Tom Wolfmeyer, RTC contributor
Transparency, transparency, transparency. The NCAA’s biggest problem in my eyes is that nobody seems to be able to predict how rules will be interpreted or penalties handed out in a given case. And then when the organization is questioned, they have trouble articulating the nuance and distinguishing between decisions. The only way to combat this is with complete transparency in how their enforcement system works and the decision-making matrix that the NCAA uses to establish guidelines for punishment. If Cam Newton’s situation is indeed different than Enes Kanter’s, and his is different than Derrick Rose’s, et al., then the NCAA needs to inform us as to the specific criteria used to make decisions and then follow those same guidelines in future, similar cases. The way it stands now is entirely too ambiguous, which ultimately creates an appearance of the NCAA enforcement folks playing favorites and impropriety. And isn’t that the exact thing that the NCAA purports to be working for — a level playing field with a fair and just system?

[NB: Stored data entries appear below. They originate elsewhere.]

(* ===== verification/Agents.v ===== *)
(** * Frames and the deterministic agents ([agents.py], [workflow.py]'s [_build_frame])

    The perception frame of a batch of events, the affective decision on a
    frame and the rational plan of a decision. *)

From Stdlib Require Import ZArith Lia Bool List Ascii String.
From stdpp Require Import base list option sets strings sorting.
From S2P Require Import Prelude Text PyValue Events.

Open Scope Z_scope.

(** ** Frames *)

(** Adding to a [set]: an equal element is not added again. *)
Definition set_add (s : list pyval) (v : pyval) : result (list pyval) :=
  if negb (hashable v) then Raise (TypeError "unhashable type")
  else Ok (if py_in v s then s else s ++ [v]).

Fixpoint set_of (s : list pyval) (l : list pyval) : result (list pyval) :=
  match l with
  | [] => Ok s
  | v :: l' => let! s' := set_add s v in set_of s' l'
  end.

Definition as_str (v : pyval) : option string := match v with VStr s => Some s | _ => None end.
Definition as_num (v : pyval) : option Z :=
  match v with VInt z => Some z | VBool b => Some (Z.b2z b) | _ => None end.

(** [sorted(s)] for a set of topics.  Texts sort among themselves and so do
    integers; at most one element needs no comparison; anything else raises.
    (Event payloads are JSON: a topic is never a tuple, and several
    floating-point topics are outside the model.) *)
Definition sorted_values (l : list pyval) : result (list pyval) :=
  match mapM as_str l with
  | Some ss => Ok (vstrs (sorted_strings ss))
  | None =>
      match mapM as_num l with
      | Some _ => Ok (py_sorted (fun a b => match as_num a, as_num b with
                                            | Some x, Some y => x <=? y | _, _ => true end) l)
      | None => match l with
                | [_] => Ok l
                | _ => Raise (TypeError "'<' not supported between instances")
                end
      end
  end.

(** [event.semantic_topic or event.event_type] *)
Definition event_topic (ev : PerceptionEvent) : pyval := por (semantic_topic ev) (VStr (event_type ev)).

(** [max(..., default=0)] *)
Definition max_default (l : list Z) : Z :=
  match l with [] => 0 | z :: l' => foldl Z.max z l' end.

Definition build_frame (e : Env) (events : list PerceptionEvent) : result PerceptionFrame :=
  let! topic_set := set_of [] (List.filter py_truthy (map event_topic events)) in
  let! topics := sorted_values topic_set in
  Ok {| frame_id := new_id "frame" e;
        event_ids := map event_id events;
        highest_priority := max_default (map priority events);
        topics := topics |}.

(** ** The affective agent *)

Record AffectiveDecision := { delegated : bool; reason : string; salience : Z }.

Definition OPERATIONAL_WAKE_TOPICS : list (string * (string * Z)) :=
  [("unit.network.endpoint_drift", ("network_endpoint_drift_requires_rational_window", 85));
   ("unit.health.degraded", ("degraded_health_requires_rational_window", 85));
   ("unit.lifecycle.activate_failed", ("activate_failure_requires_rational_window", 90));
   ("unit.state.offline", ("offline_state_requires_rational_window", 90));
   ("unit.state.online", ("online_state_requires_rational_window", 70))]%string.

(** [topic in self.OPERATIONAL_WAKE_TOPICS] with the entry. *)
Definition wake_entry (topic : pyval) : option (string * Z) :=
  match as_str topic with Some s => od_get (fun s => s) s OPERATIONAL_WAKE_TOPICS | None => None end.

Fixpoint first_wake (l : list pyval) : option (string * Z) :=
  match l with
  | [] => None
  | t :: l' => match wake_entry t with Some e => Some e | None => first_wake l' end
  end.

(** [t in frame.topics] *)
Definition has_topic (t : string) (frame : PerceptionFrame) : bool := existsb (fun v => eq_str v t) (topics frame).

Definition decide_frame (frame : PerceptionFrame) : AffectiveDecision :=
  match first_wake (topics frame) with
  | Some (reason, minimum_salience) =>
      {| delegated := true; reason := reason;
         salience := Z.max (highest_priority frame) minimum_salience |}
  | None =>
      if (50 <=? highest_priority frame) || has_topic "unit.callback" frame
      then {| delegated := true; reason := "salient_perception_frame_requires_rational_window";
              salience := highest_priority frame |}
      else {| delegated := false; reason := "low_salience_frame_recorded_without_action";
              salience := highest_priority frame |}
  end.

(** ** The rational agent *)

Record RationalPlan := { tool_name : string; plan_args : dict; plan_reason : string }.

(** The [if]/[elif] chain on the frame's topics. *)
Definition plan_choices : list (string * (string * string)) :=
  [("unit.lifecycle.activate_failed", ("system_activation_health_guard", "post_activate_health_guard_required"));
   ("user.input.control.app.restart", ("system_restart_app", "app_restart_requested_by_user_input"));
   ("user.input.control.app.start", ("system_start_app", "app_start_requested_by_user_input"));
   ("user.input.control.app.stop", ("system_stop_app", "app_stop_requested_by_user_input"));
   ("user.input.control.app.unload", ("system_unload_app", "app_unload_requested_by_user_input"));
   ("user.input.query.device", ("system_query_device", "device_query_requested_by_user_input"));
   ("user.input.query.apps", ("system_query_apps", "app_query_requested_by_user_input"));
   ("user.input.query.leases", ("system_query_leases", "lease_query_requested_by_user_input"));
   ("user.input.capabilities", ("system_capabilities", "capabilities_query_requested_by_user_input"))]%string.

Definition choose_tool (frame : PerceptionFrame) : string * string :=
  match List.find (fun c => has_topic c.1 frame) plan_choices with
  | Some c => c.2
  | None => ("system_state_sync", "state_sync_before_any_unit_side_effect")%string
  end.

Definition app_scoped_tools : list string :=
  ["system_activation_health_guard"; "system_restart_app"; "system_start_app"; "system_stop_app";
   "system_unload_app"]%string.

Definition plan (decision : AffectiveDecision) (frame : PerceptionFrame) (session_context : option dict)
    : option RationalPlan :=
  if negb (delegated decision) then None
  else
    let (tool_name, reason') := choose_tool frame in
    let args := dict_of [("event_ids", VList (vstrs (event_ids frame))); ("reason", VStr (reason decision))] in
    let args :=
      match session_context with
      | Some ctx =>
          if str_in tool_name app_scoped_tools then
            let target_app_id := str_or "target_app_id" "" ctx in
            if negb (String.eqb target_app_id "") then
              dset "app" (VStr target_app_id) (dset "app_id" (VStr target_app_id) args)
            else args
          else args
      | None => args
      end in
    Some {| tool_name := tool_name; plan_args := args; plan_reason := reason' |}.

(** ** Facts *)

Lemma first_wake_Some l e : first_wake l = Some e -> exists t, t ∈ l /\ wake_entry t = Some e.
Proof.
  induction l as [|t l IH]; cbn; [done|]. destruct (wake_entry t) eqn:E.
  - intros [= <-]. exists t. split; [left|done].
  - intros (t' & ? & ?)%IH. exists t'. split; [by right|done].
Qed.

Lemma first_wake_None l : first_wake l = None <-> Forall (fun t => wake_entry t = None) l.
Proof.
  induction l as [|t l IH]; cbn; [by split|]. rewrite Forall_cons.
  destruct (wake_entry t); [|naive_solver]. split; [done|naive_solver].
Qed.

Lemma max_default_ge l z : z ∈ l -> z <= max_default l.
Proof.
  destruct l as [|y l]; cbn; [set_solver|]. revert y.
  induction l as [|x l IH]; intros y; cbn.
  - intros ->%list_elem_of_singleton. lia.
  - assert (forall a b, a <= b -> foldl Z.max a l <= foldl Z.max b l) as Hm.
    { clear. induction l as [|x l IH]; cbn; [done|]. intros. apply IH. lia. }
    intros [->|[->|Hz]%elem_of_cons]%elem_of_cons.
    + etrans; [apply (IH y); left|]. apply Hm. lia.
    + etrans; [apply (IH x); left|]. apply Hm. lia.
    + etrans; [apply (IH y); by right|]. apply Hm. lia.
Qed.

Lemma set_of_in l : forall s s' v,
  set_of s l = Ok s' -> (v ∈ s -> v ∈ s') /\ (forall t, v = VStr t -> v ∈ l -> v ∈ s').
Proof.
  induction l as [|x l IH]; intros s s' v H; cbn in H; [inv_ok; set_solver|].
  inv_ok. unfold set_add in E. destruct (hashable x); cbn in E; [|done]. inv_ok.
  destruct (IH _ _ v H) as [H1 H2]. split.
  - intros Hv. apply H1. destruct (py_in x s); set_solver.
  - intros t -> [<-|Hin]%elem_of_cons; [|eauto]. apply H1.
    destruct (py_in (VStr t) s) eqn:Ein; [|set_solver].
    unfold py_in in Ein. apply existsb_exists in Ein as (w & Hw%list_elem_of_In & Heq).
    rewrite py_eq_VStr in Heq. destruct w; cbn in Heq; try done. apply String.eqb_eq in Heq. by subst.
Qed.

Lemma mapM_as_str l ss : mapM as_str l = Some ss -> l = vstrs ss.
Proof.
  rewrite mapM_Some. induction 1 as [|v s l ss Hv _ ->]; [done|]. cbn. f_equal. by destruct v; simplify_eq/=.
Qed.

Lemma sorted_values_in l l' v : sorted_values l = Ok l' -> v ∈ l -> v ∈ l'.
Proof.
  unfold sorted_values. destruct (mapM as_str l) as [ss|] eqn:E.
  - intros [= <-] Hv. rewrite (mapM_as_str _ _ E) in Hv. unfold vstrs in *.
    apply list_elem_of_In, in_map_iff in Hv as (s & <- & Hs). apply list_elem_of_In, in_map_iff.
    exists s. split; [done|]. apply list_elem_of_In. apply elem_of_py_sorted. by apply list_elem_of_In.
  - destruct (mapM as_num l) as [zs|].
    + intros [= <-] Hv. by apply elem_of_py_sorted.
    + destruct l as [|x [|y l]]; [done| |done]. by intros [= <-].
Qed.

Lemma frame_has_topic e events frame ev t :
  build_frame e events = Ok frame -> ev ∈ events -> event_topic ev = VStr t -> t <> ""%string ->
  has_topic t frame = true.
Proof.
  unfold build_frame. intros H Hev Ht Hne. inv_ok. unfold has_topic. cbn. apply existsb_exists.
  exists (VStr t). split; [|cbn; apply String.eqb_refl]. apply list_elem_of_In.
  eapply sorted_values_in; [done|]. apply (proj2 (set_of_in _ _ _ (VStr t) E)) with t; [done|].
  apply list_elem_of_In, filter_In. split.
  - apply in_map_iff. exists ev. split; [done|by apply list_elem_of_In].
  - cbn. by apply String.eqb_neq in Hne as ->.
Qed.

Lemma has_topic_in t frame : has_topic t frame = true -> VStr t ∈ topics frame.
Proof.
  unfold has_topic. intros (v & Hv & He)%existsb_exists. destruct v; cbn in He; try done.
  apply String.eqb_eq in He. subst. by apply list_elem_of_In.
Qed.

Lemma wake_table_min t reason m : wake_entry t = Some (reason, m) -> 70 <= m.
Proof.
  destruct t; cbn -[OPERATIONAL_WAKE_TOPICS]; try done. intros H.
  destruct (od_get_elem_of _ _ _ _ H) as (k & _ & Hin).
  repeat (apply elem_of_cons in Hin as [[= -> -> ->]|Hin]; [lia|]). by apply elem_of_nil in Hin.
Qed.

(** ** Properties *)

(** A frame wakes the rational agent exactly when it has an operational
    topic, a priority of 50 or more, or a callback; the decision's salience is
    never below the frame's priority, nor below 70 on an operational topic. *)
Theorem wake_decision_spec frame :
  let d := decide_frame frame in
  (delegated d = true <->
     (exists t, t ∈ topics frame /\ is_Some (wake_entry t)) \/ 50 <= highest_priority frame \/
     has_topic "unit.callback" frame = true) /\
  highest_priority frame <= salience d /\
  ((exists t, t ∈ topics frame /\ is_Some (wake_entry t)) -> 70 <= salience d).
Proof.
  unfold decide_frame. destruct (first_wake (topics frame)) as [[r m]|] eqn:E; cbn.
  - destruct (first_wake_Some _ _ E) as (t & Ht & Hw). split_and!; [|lia|].
    + split; [|done]. intros _. left. exists t. by rewrite Hw.
    + apply wake_table_min in Hw. lia.
  - apply first_wake_None in E. rewrite Forall_forall in E.
    assert (~ exists t, t ∈ topics frame /\ is_Some (wake_entry t)) as Hno.
    { intros (t & Ht & [x Hx]). by rewrite (E _ Ht) in Hx. }
    split_and!; [|by repeat destr_goal; cbn|done].
    destruct (Z.leb_spec 50 (highest_priority frame)); cbn; [naive_solver|].
    destruct (has_topic "unit.callback" frame); cbn; [naive_solver|]. split; [done|]. naive_solver lia.
Qed.

(** An activation failure is never left without its guard: in any batch of
    events that has one, the frame wakes the agents and the plan is the
    activation health guard, scoped to the session's target application when
    there is one, whatever other topics the batch has. *)
Theorem activate_failed_is_guarded e events frame ev ctx :
  build_frame e events = Ok frame -> ev ∈ events ->
  event_topic ev = VStr "unit.lifecycle.activate_failed" ->
  exists p, plan (decide_frame frame) frame ctx = Some p /\
    tool_name p = "system_activation_health_guard"%string /\
    dget "event_ids" (plan_args p) = Some (VList (vstrs (map event_id events))) /\
    (forall c, ctx = Some c -> str_or "target_app_id" "" c <> ""%string ->
       dget "app_id" (plan_args p) = Some (VStr (str_or "target_app_id" "" c))).
Proof.
  intros Hf Hev Ht. pose proof (frame_has_topic _ _ _ _ _ Hf Hev Ht ltac:(done)) as Htop.
  assert (delegated (decide_frame frame) = true) as Hd.
  { unfold decide_frame. destruct (first_wake (topics frame)) as [[r m]|] eqn:E; [done|].
    apply first_wake_None in E. rewrite Forall_forall in E.
    by specialize (E _ (has_topic_in _ _ Htop)). }
  assert (event_ids frame = map event_id events) as Hids by (unfold build_frame in Hf; by inv_ok).
  unfold plan, choose_tool. rewrite Hd. cbn. rewrite Htop. cbn. eexists. split; [reflexivity|].
  split; [done|]. rewrite <- Hids. cbn. split.
  - destruct ctx as [c|]; cbn; [destr_goal|]; dict_simpl; done.
  - intros c -> Hc. apply String.eqb_neq in Hc. cbn. rewrite Hc. cbn. by dict_simpl.
Qed.

(** ** Witnesses *)

Definition failed_events : list PerceptionEvent :=
  match normalize [] [({| env_hex := "01"; env_now := "t" |},
                       dict_of [("event_id", VStr "evt-1"); ("semantic_topic", VStr "unit.health.degraded")]);
                      ({| env_hex := "02"; env_now := "t" |},
                       dict_of [("event_id", VStr "evt-2"); ("semantic_topic", VStr "unit.lifecycle.activate_failed")])] with
  | Ok (evs, _) => evs
  | Raise _ => []
  end.
Definition failed_frame : PerceptionFrame :=
  match build_frame {| env_hex := "03"; env_now := "t" |} failed_events with
  | Ok f => f
  | Raise _ => {| frame_id := ""; event_ids := []; highest_priority := 0; topics := [] |}
  end.
Definition target_context : dict := dict_of [("target_app_id", VStr "demo")].

Lemma activate_failed_is_guarded_witness :
  exists p, plan (decide_frame failed_frame) failed_frame (Some target_context) = Some p /\
    tool_name p = "system_activation_health_guard"%string /\
    dget "event_ids" (plan_args p) = Some (VList (vstrs (map event_id failed_events))) /\
    (forall c, Some target_context = Some c -> str_or "target_app_id" "" c <> ""%string ->
       dget "app_id" (plan_args p) = Some (VStr (str_or "target_app_id" "" c))).
Proof.
  apply (activate_failed_is_guarded {| env_hex := "03"; env_now := "t" |} failed_events failed_frame
           (nth 1 failed_events (hd (nth 0 failed_events (nth 1 failed_events
              {| event_id := ""; source_kind := ""; event_type := ""; timestamp_wall := ""; source_node := VNone;
                 source_app := VNone; semantic_topic := VNone; timestamp_mono := VNone; priority := 0;
                 dedupe_key := VNone; causality_id := VNone; raw_payload_ref := VNone; policy_tags := [];
                 ev_payload := [] |})) failed_events)) (Some target_context)).
  - vm_compute. reflexivity.
  - vm_compute. right. left.
  - vm_compute. reflexivity.
Defined.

Brian Otskey, RTC contributor
I think it’s impossible for the NCAA to be consistent when it comes to every student-athlete. I know Cam Newton was basically shopped around but I don’t follow college football and don’t know anything beyond that so it’s not my place to comment on that or the Ohio State football controversy. What I do know is that Enes Kanter is a professional athlete. He played for a professional team and received $33,000 above his necessary expenses, according to the university and the NCAA. The outrage from Dick Vitale and others that the NCAA declared him ineligible to get back at John Calipari is ludicrous. Kanter would be ineligible no matter what team he played for and teams knew he was a risk while recruiting him. I can’t blame Kentucky for taking a risk with a potentially great reward but let’s stop with the conspiracy theories about this. When it comes to Josh Selby, that money wasn’t even 15% of what Kanter was paid, though it does seem strange that he’s allowed to pay it back and play while Kanter cannot. The bottom line is that it’s impossible to create one rigid standard for everyone. Each situation should be looked at on a case-by-case basis.